■ **Directions**
Only the lines from the one containing "Lemma length_splice l" to the end of the records belong in the output; print them exactly.

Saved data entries
··········

(** Removes the wrap-around of an operation that stays in range. *)
Ltac unwrap :=
  repeat match goal with
  | |- context [wrap32 ?x] => rewrite (wrap32_small x) by lia
  | H : context [wrap32 ?x] |- _ => rewrite (wrap32_small x) in H by lia
  end.

(** ** C arrays of bytes or words

    An array is the list of its elements.  [nthZ] is the read of an element and
    [updZ] the assignment; both take the C index.  Every theorem that uses them
    carries the bounds that make the C access defined. *)

Definition nthZ (l : list Z) (i : Z) : Z := nth (Z.to_nat i) l 0.
Definition updZ {A} (l : list A) (i : Z) (x : A) : list A := <[Z.to_nat i := x]> l.
Definition lenZ {A} (l : list A) : Z := Z.of_nat (length l).

(** Pointer arithmetic on a byte array: [p + n]. *)
Definition ptr_add (p : list Z) (n : Z) : list Z := drop (Z.to_nat n) p.

(** Storing [bs] at [at] in an array that is long enough. *)
Definition splice (l : list Z) (at_ : Z) (bs : list Z) : list Z :=
  take (Z.to_nat at_) l ++ bs ++ drop (Z.to_nat at_ + length bs) l.

Lemma lenZ_nonneg {A} (l : list A) : 0 <= lenZ l.
Proof. unfold lenZ. lia. Qed.

Lemma lenZ_upd {A} (l : list A) i x : lenZ (updZ l i x) = lenZ l.
Proof. unfold lenZ, updZ. by rewrite length_insert. Qed.

Lemma lenZ_app {A} (l k : list A) : lenZ (l ++ k) = lenZ l + lenZ k.
Proof. unfold lenZ. rewrite length_app. lia. Qed.

Lemma lenZ_map {A B} (g : A -> B) l : lenZ (map g l) = lenZ l.
Proof. unfold lenZ. by rewrite length_map. Qed.

Lemma nthZ_upd_eq l i x : 0 <= i < lenZ l -> nthZ (updZ l i x) i = x.
Proof.
  unfold nthZ, updZ, lenZ. intros [? ?]. rewrite nth_lookup.
  by rewrite list_lookup_insert_eq by lia.
Qed.

Lemma nthZ_upd_ne l i j x : 0 <= i -> 0 <= j -> i <> j -> nthZ (updZ l i x) j = nthZ l j.
Proof.
  unfold nthZ, updZ. intros. rewrite !nth_lookup.
  by rewrite list_lookup_insert_ne by lia.
Qed.

Lemma nthZ_upd l i j x :
  0 <= i < lenZ l -> 0 <= j ->
  nthZ (updZ l i x) j = if i =? j then x else nthZ l j.
Proof.
  intros. destruct (Z.eqb_spec i j) as [->|].
  - by apply nthZ_upd_eq.
  - by apply nthZ_upd_ne; try lia.
Qed.

Lemma nthZ_ptr_add l n i : 0 <= n -> 0 <= i -> nthZ (ptr_add l n) i = nthZ l (n + i).
Proof.
  intros. unfold nthZ, ptr_add. rewrite !nth_lookup, lookup_drop.
  do 2 f_equal. lia.
Qed.

Lemma nthZ_oob l i : lenZ l <= i -> nthZ l i = 0.
Proof. unfold lenZ, nthZ. intros. apply nth_overflow. lia. Qed.

Lemma length_splice l at_ bs :
  0 <= at_ -> at_ + lenZ bs <= lenZ l -> length (splice l at_ bs) = length l.
Proof.
  unfold lenZ, splice. intros. rewrite !length_app, length_take, length_drop. lia.
Qed.

Lemma nthZ_app_l l k i : 0 <= i < lenZ l -> nthZ (l ++ k) i = nthZ l i.
Proof. unfold nthZ, lenZ. intros. apply app_nth1. lia. Qed.

Lemma nthZ_app_r l k i : lenZ l <= i -> nthZ (l ++ k) i = nthZ k (i - lenZ l).
Proof.
  unfold nthZ, lenZ. intros. rewrite app_nth2 by lia. f_equal. lia.
Qed.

··········

■ **Exercise result**
Lemma length_splice l at_ bs :
  0 <= at_ -> at_ + lenZ bs <= lenZ l -> length (splice l at_ bs) = length l.
Proof.
  unfold lenZ, splice. intros. rewrite !length_app, length_take, length_drop. lia.
Qed.

Lemma nthZ_app_l l k i : 0 <= i < lenZ l -> nthZ (l ++ k) i = nthZ l i.
Proof. unfold nthZ, lenZ. intros. apply app_nth1. lia. Qed.

Lemma nthZ_app_r l k i : lenZ l <= i -> nthZ (l ++ k) i = nthZ k (i - lenZ l).
Proof.
  unfold nthZ, lenZ. intros. rewrite app_nth2 by lia. f_equal. lia.
Qed.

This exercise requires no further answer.